Red Kite purchased all social housing homes from Wycombe District Council in December 2011 following a successful campaign led by tenants to enable the transfer of homes to a new tenant led organisation. Red Kite as a newly formed tenant-led Housing Association was something designed and championed by tenants, to ensure they had a big say in the future of their new landlord. Red Kite's approach of being tenant-led is totally embedded in how it operates as an organisation.
The transfer/purchase process was complex, being driven by a set of government rules, including how homes were valued. All parties including the tenant group had independent expert advisors to guide them through the process. Part of the Transfer Agreement involved Red Kite delivering on 109 promises over 5 years, many relating to improvements to tenants’ homes.
Trevor Morrow, Chief Executive at Red Kite, explains: “Voting for the transfer resulted in tenants receiving millions of pounds of investment in their homes to bring them up to, and keep them to, a modern standard. This is something the Council could not have done owing to constraints on borrowing.
"Red Kite paid the Council for the homes transferred in accordance with a valuation set by Government. This basically looked at the cost of improving the homes and running the service to tenants over 30 years, compared with the income that would be received from rent over the same period. This took into account the rents are social and not market rents and thus the income is lower. Likewise, the value of the homes is based on what is called the existing use value, ie that the properties are occupied by a secure tenant on a social rent, producing a significantly lower valuation than open market value. The homes are asset locked to delivering the social purpose of Red Kite, they cannot be sold and the funds used for another purpose. This resulted in a positive sum of £65million that was paid to the Council. Shortly after the transfer the Government changed the rent setting rules upon which this sum was calculated causing a loss to Red Kite of £170million over 30 years.
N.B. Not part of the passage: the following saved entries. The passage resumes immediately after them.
(** ** Authenticity *)

(** The payload carries the session's HMAC and decrypts to [p]. *)
Definition sealed (data : bytes) (l : Link) (p : bytes) : Prop :=
  ∃ key mac body, sessionKeys l = Ok (key, mac) ∧ data = body ++ Crypto.ComputeHMAC mac body
    ∧ decryptWithKeys key mac data = Ok p.

Lemma decryptWithKeys_mac key mac data p :
  decryptWithKeys key mac data = Ok p → ∃ body, data = body ++ Crypto.ComputeHMAC mac body.
Proof.
  unfold decryptWithKeys. destruct (Z.ltb_spec (len data) (Crypto.BlockSize + Crypto.BlockSize + 32)) as [_|Hl]; [done|].
  unfold Crypto.BlockSize in Hl. rewrite (go_slice_Ok 0), (go_slice_Ok (len data - 32)) by lia. cbn.
  unfold Crypto.ValidateHMAC. destruct (bool_decide _) eqn:E; [|done]. apply bool_decide_eq_true in E. intros _.
  exists (slice 0 (len data - 32) data). rewrite <- E, slice_0, slice_to_end by lia.
  by rewrite take_drop.
Qed.

Lemma decrypt_sealed data l p : decrypt data l = Ok p → sealed data l p.
Proof.
  unfold decrypt. destruct (_ <? _); [done|]. destruct admitCrypto; [|done]. cbn [negb].
  destruct (sessionKeys l) as [[key mac]|e|] eqn:Hk; [|done..]. cbn. intros HD.
  destruct (decryptWithKeys_mac _ _ _ _ HD) as [body Hb]. by exists key, mac, body.
Qed.

Lemma awake_keys l l1 : awake l l1 → sessionKeys l1 = sessionKeys l.
Proof.
  intros [Er El].
  assert (Ek : (hmacKey l1, sessionKey l1, cipher l1) = (hmacKey l, sessionKey l, cipher l)).
  { destruct El as [E|[_ E]]; exact (f_equal (λ x, x.1.1.2) E). }
  injection Ek as E1 E2 E3. injection Er as _ _ _ _ E4.
  unfold sessionKeys, snapshotSessionKeysLocked. by rewrite E1, E2, E3, E4.
Qed.

Lemma awake_sealed l l1 data p : awake l l1 → sealed data l1 p → sealed data l p.
Proof. intros Ha. unfold sealed. by rewrite (awake_keys _ _ Ha). Qed.

Definition live (l : Link) : Prop := st l = StatusActive ∨ st l = StatusStale.
Definition idle (l : Link) : Prop := ¬ live l.
#[local] Instance idle_tame : Tame idle.
Proof.
  split; unfold idle, live; [intros l l' E; by rewrite (life_st _ _ E)|].
  intros l l' _ -> _ [?|?]; done.
Qed.

Definition arrives (o : op) (pkt : packet) : Prop :=
  match o with OpProof _ _ p _ | OpInbound _ _ p => p = pkt | _ => False end.

(** The session keys are the halves of [k]. *)
Definition holds_key (k : bytes) (l l' : Link) : Prop :=
  hmacKey l' = hmacKey (splitDerivedKey k l) ∧ sessionKey l' = sessionKey (splitDerivedKey k l).

Lemma keyed_by_holds k l l1 : 32 <= len k → holds_key k l (keyed_by k l1).
Proof.
  intros Hk. unfold holds_key, keyed_by, refreshAESBlockLocked, splitDerivedKey.
  destruct (64 <=? len k); [|rewrite (proj2 (Z.leb_le 32 _)) by done]; repeat case_match; done.
Qed.

Definition activation (pkt : packet) (l l' : Link) : Prop :=
  (initiator l = true ∧ ∃ peer k, proven pkt peer l ∧ session_of peer k l ∧ holds_key k l l')
  ∨ (initiator l = false ∧ ∃ payload, sealed (Packet.Data pkt) l payload).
If this was known at the time of transfer it would have had a negative value, with no sum being paid to the Council, and potentially payment due from the Government to Red Kite.
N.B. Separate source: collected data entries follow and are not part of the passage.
(** A callback of [i] is removed. *)
Lemma reqs_remove rs ps evs i r f p :
  D i = true → reqs D rs ps evs → reqs D (alter (λ q, set_callbacks (r q) (f q) (p q) q) i rs) ps evs.
Proof.
  intros HDi []. pose proof (lookup_alter_if (λ q, set_callbacks (r q) (f q) (p q) q) i rs) as Hr.
  set (g := λ q, set_callbacks (r q) (f q) (p q) q) in *.
  assert (Hg : ∀ j q, alter g i rs !! j = Some q → ∃ q0, rs !! j = Some q0 ∧ q_status q = q_status q0
    ∧ q_pathHash q = q_pathHash q0 ∧ q_done q = q_done q0).
  { intros j q. rewrite Hr. intros (q0 & Hq0 & ->)%fmap_Some. exists q0. by case_bool_decide. }
  assert (Hg' : ∀ j q0, rs !! j = Some q0 → ∃ q, alter g i rs !! j = Some q ∧ q_status q = q_status q0).
  { intros j q0 Hq0. rewrite Hr, Hq0. simpl. eexists. split; [done|]. by case_bool_decide. }
  assert (Hj : ∀ j, D j = false → alter g i rs !! j = rs !! j).
  { intros j HDj. rewrite Hr, bool_decide_eq_false_2 by congruence. by rewrite option_fmap_id. }
  split; try done.
  - intros j. rewrite k_pending0. split.
    + intros (q0 & Hq0 & Hu). destruct (Hg' j q0 Hq0) as (q & Hq & Es). exists q. split; [done|]. unfold unconcluded in *. by rewrite Es.
    + intros (q & Hq & Hu). destruct (Hg j q Hq) as (q0 & Hq0 & Es & _). exists q0. split; [done|]. unfold unconcluded in *. by rewrite <- Es.
  - intros a b qa qb Ha Hb (qa0 & Hqa & _ & -> & _)%Hg (qb0 & Hqb & _ & -> & _)%Hg. by eapply k_paths0.
  - intros a q (q0 & Hq & _ & -> & _)%Hg. by eapply k_hashed0.
  - intros a q (q0 & Hq & Es & _ & ->)%Hg. rewrite (k_done0 a q0) by done. unfold Concluded. by rewrite Es.
  - intros j HDj. rewrite Hj by done. by apply k_answers0.
  - intros j HDj. rewrite Hj by done. by apply k_fails0.
  - intros j Hn. apply k_unanswered0. intros q0 Hq0. destruct (Hg' j q0 Hq0) as (q & Hq & <-). by apply Hn.
  - intros j Hn. apply k_unfailed0. intros q0 Hq0. destruct (Hg' j q0 Hq0) as (q & Hq & <-). by apply Hn.
Qed.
"Despite this, Red Kite has made efficiency savings in the way we procure and structure services, so that this has not impacted on either our investment in our homes or with the level of service that we provide. The loss in income has reduced our capacity to build as many new homes as we could have. However, we still have an ambitious development programme to build 375 homes by 2023, providing a range of different tenure types of homes that meet people’s individual affordability.
"This includes homes we build to sell that will help subsidise homes for social and flexible rent - allowing us, not only to help the whole community, but we are still able to build truly affordable homes for those that need them.
"Red Kite is a charitable purpose organisation. It operates a group of companies to deliver its purpose. Any surplus funds generated must be reinvested in delivering our charitable purpose. There are no shareholders who can take money from the organisations, but we do have a large membership of tenants who have joined as effectively shareholders who have a say on key decisions and direction of the organisation.
"Our subsidiary companies, Twenty11, Pennvale and Edenmead, are wholly owned by Red Kite. Twenty11 is our innovative, charitable purpose organisation that was set up to offer more flexibility and modern opportunities, free from some of the restrictive government rules. A key feature is rent being set based on individual affordability rather than on the property. Pennvale and Edenmead allow us to conduct our charitable aims in a tax efficient way. Any surplus they generate is returned to Red Kite to use for its charitable purpose. Developing new homes with rents, local people can afford requires us to invest a level of funding. Without the investment from the subsidiary companies, our ability to build these much-needed affordable homes is adversely impacted.”